Air samples at Mauna Loa are collected continuously from air intakes at the top of four 7-m towers and one 27-m tower. Four air samples are collected each hour for the purpose of determining the CO2 concentration. Determinations of CO2 are made by using an Applied Physics Corporation nondispersive infrared gas analyzer with a water vapor freeze trap. This analyzer registers the concentration of CO2 in a stream of air flowing at ~0.5 L/min. Every 20 minutes, the flow is replaced by a stream of calibrating gas or "working reference gas". In December 1983, CO2-in-N2 calibration gases were replaced with the currently used CO2-in-air calibration gases. These calibration gases and other reference gases are compared periodically to determine the instrument sensitivity and to check for possible contamination in the air- handling system. These reference gases are themselves calibrated against specific standard gases whose CO2 concentrations are determined manometrically. Greater details about the sampling methods at Mauna Loa are given in Keeling et al. (1982).

Hourly averages of atmospheric CO2, wind speed, and direction are plotted as a basis for selecting data for further processing. Data are selected for periods of steady hourly data to within ~0.5 parts per million by volume (ppmv); at least six consecutive hours of steady data are required to form a daily average. Greater details about the data selection criteria used at Mauna Loa are given in Bacastow et al. (1985).

Methods-Barrow:

Carbon dioxide was first measured at Barrow, Alaska, by Kelley and co-workers from the University of Washington during the 1960s through the use of a continuously operating analyzer. From January 1974 through February 1982, air samples were collected biweekly in triplicate 2-L evacuated glass flasks. Since March 1982, weekly air samples have been collected in 5-L evacuated glass flask pairs.

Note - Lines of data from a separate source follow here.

Lemma castOrderData_userId (raw data : OrderBody) :
  castOrderData castObjectId raw = Some data -> n_userId data = n_userId raw.
Proof.
  unfold castOrderData.
  destruct (match n__id raw with
            | Some text => option_map Some (castObjectId text)
            | None => Some None
            end); [|discriminate].
  destruct (match n_cancellationReason raw with
            | Some {| cancelledAt := Some d |} => validDate d
            | _ => true
            end); [|discriminate].
  now intros [= <-].
Qed.

(** A body whose [_id] is no ObjectId, or whose [cancelledAt] is no date,
    is answered 500: nothing is stored and no count moves. *)
Lemma create_order_rejected (user : Claims) (body : OrderBody) (fresh : ObjectId)
    (db : Db) :
  castOrderData castObjectId (orderData body user) = None ->
  createOrder user body fresh db = (Error 500 (orderCastMessage castMessage body), db).
Proof. intros H. unfold route_post_api_orders. now rewrite H. Qed.

(** C3.  An order creation whose body casts (its [_id], when it has one,
    is an ObjectId and its [cancelledAt], when it has one, a date), under
    an [_id] the store does not hold yet, by a caller [U] whose token
    [userId] is the [_id] of the user document [u]: the answer is 201 with
    the order, the [orders] collection afterwards is the old one with that
    order at the end, the order's [userId] is [U] whatever [userId] the body
    carried, and in the [users] collection [u] is replaced by [u] with
    [orders] one higher while no other document changes. *)
Theorem create_order_owner_and_count
    (user : Claims) (body data : OrderBody) (fresh uid : ObjectId) (db : Db)
    (u : User.t) :
  castOrderData castObjectId (orderData body user) = Some data ->
  (forall d, In d (db_orders db) -> Order._id d <> newOrderId data fresh) ->
  castObjectId (c_userId user) = Some uid ->
  findUserById uid (db_users db) = Some u ->
  exists o pre post,
    fst (createOrder user body fresh db) = Json 201 o /\
    db_orders (snd (createOrder user body fresh db)) = db_orders db ++ [o] /\
    Order._id o = newOrderId data fresh /\
    Order.userId o = Some (c_userId user) /\
    db_users db = pre ++ u :: post /\
    db_users (snd (createOrder user body fresh db)) = pre ++ incOrders u :: post /\
    User._id u = uid /\
    User._id (incOrders u) = User._id u /\
    User.orders (incOrders u) = (User.orders u + 1)%Z.
Proof.
  intros Hcast Hfree Huid Hu.
  destruct (updateOne_hit _ incOrders _ _ Hu) as (pre & post & Hsplit & Hupd & Hid & _).
  exists (newOrder data fresh), pre, post.
  unfold route_post_api_orders. rewrite Hcast.
  change (Order._id (newOrder data fresh)) with (newOrderId data fresh).
  rewrite (findOrderById_free _ _ Hfree), Huid.
  unfold findOneAndUpdate. simpl.
  unfold findUserById in Hu. rewrite Hu. simpl.
  repeat split; auto.
  - now rewrite (castOrderData_userId _ _ Hcast).
  - now apply String.eqb_eq in Hid.
Qed.

(** C9, at a caller whose token [userId] is an ObjectId that no user
    document has: reading the profile answers 404, updating it answers 200
    with a [null] body; neither changes the database. *)
Theorem update_profile_missing_user_answers_200
    (user : Claims) (body : ProfileBody) (db : Db) (i : ObjectId) :
  castObjectId (c_userId user) = Some i ->
  (forall u, In u (db_users db) -> User._id u <> i) ->
  getUser user db = (Error 404 "User not found", db) /\
  putUser user body db = (Json 200 None, db).
Proof.
  intros Hcast Habs.
  pose proof (findUserById_free _ _ Habs) as Hfind.
  unfold route_get_api_user, route_put_api_user. rewrite Hcast, Hfind.
  split; [reflexivity|].
  unfold findOneAndUpdate. unfold findUserById in Hfind. rewrite Hfind. simpl.
  now rewrite withUsers_same.
Qed.

(** A status update whose [:id] is an ObjectId that no stored order has
    answers 404 on both routes; one whose [:id] is no ObjectId answers 500;
    either way the database stays as it was. *)
Theorem update_unknown_order_not_found
    (user : Claims) (id : string) (body : OrderStatusBody) (now : Date) (db : Db) :
  (forall i,
     castObjectId id = Some i ->
     (forall d, In d (db_orders db) -> Order._id d <> i) ->
     putOrder user id body now db = (Error 404 "Order not found", db) /\
     adminPutOrder user id body now db = (Error 404 "Order not found", db)) /\
  (castObjectId id = None ->
   putOrder user id body now db = (Error 500 (castMessage id), db) /\
   adminPutOrder user id body now db = (Error 500 (castMessage id), db)).
Proof.
  unfold route_put_api_orders_id, route_put_api_admin_orders_id.
  split.
  - intros i Hcast Habs. rewrite Hcast. split.
    + unfold put_api_orders_id, findOneAndUpdate.
      rewrite (findOne_absent_id i); auto. intros d. apply ownedBy_id.
    + unfold put_api_admin_orders_id, findOneAndUpdate.
      rewrite (findOne_absent_id i); auto. intros d. apply String.eqb_eq.
  - intros Hcast. now rewrite Hcast.
Qed.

Flasks are returned to the Scripps Institution of Oceanography (SIO) for CO2 determinations, which are made using an Applied Physics Corporation nondispersive infrared gas analyzer. In May 1983, the CO2- in-N2 calibration gases were replaced with the CO2-in-air calibration gases, which are currently used.

Methods-Samoa:

At Cape Matatula, Samoa, weekly air samples are collected in 5-L evacuated glass flasks exposed in triplicate. Flasks are returned to the SIO for CO2 determinations using an Applied Physics Corporation nondispersive infrared gas analyzer. In May 1983 the CO2-in-air calibration gases were replaced with CO2- in-air calibration gases, which are currently used.

Methods-South Pole:

Air samples are collected biweekly at the South Pole in 5-L evacuated glass flasks exposed as triplets. From 1957 until October 1963, 5-L glass flasks were exposed as singlets or pairs biweekly. Between 1960 and 1963, continuous in situ measurements of atmospheric CO2 concentrations were made. The data presented here are derived from both the flask sampling program and the continuous sampling program. Greater details about the sampling methods used at the South Pole are described in Keeling et al. (1976) and in Bacastow and Keeling (1981). Air samples collected at the South Pole are analyzed for CO2 concentration at SIO through the use of an Applied Physics Corporation nondispersive infrared gas analyzer with a water vapor freeze trap. In March 1983, CO2-in-air mixtures prepared by SIO replaced CO2-in-N2 as the calibration gases used to ascertain instrument sensitivity, detect possible contamination, and determine CO2 concentrations.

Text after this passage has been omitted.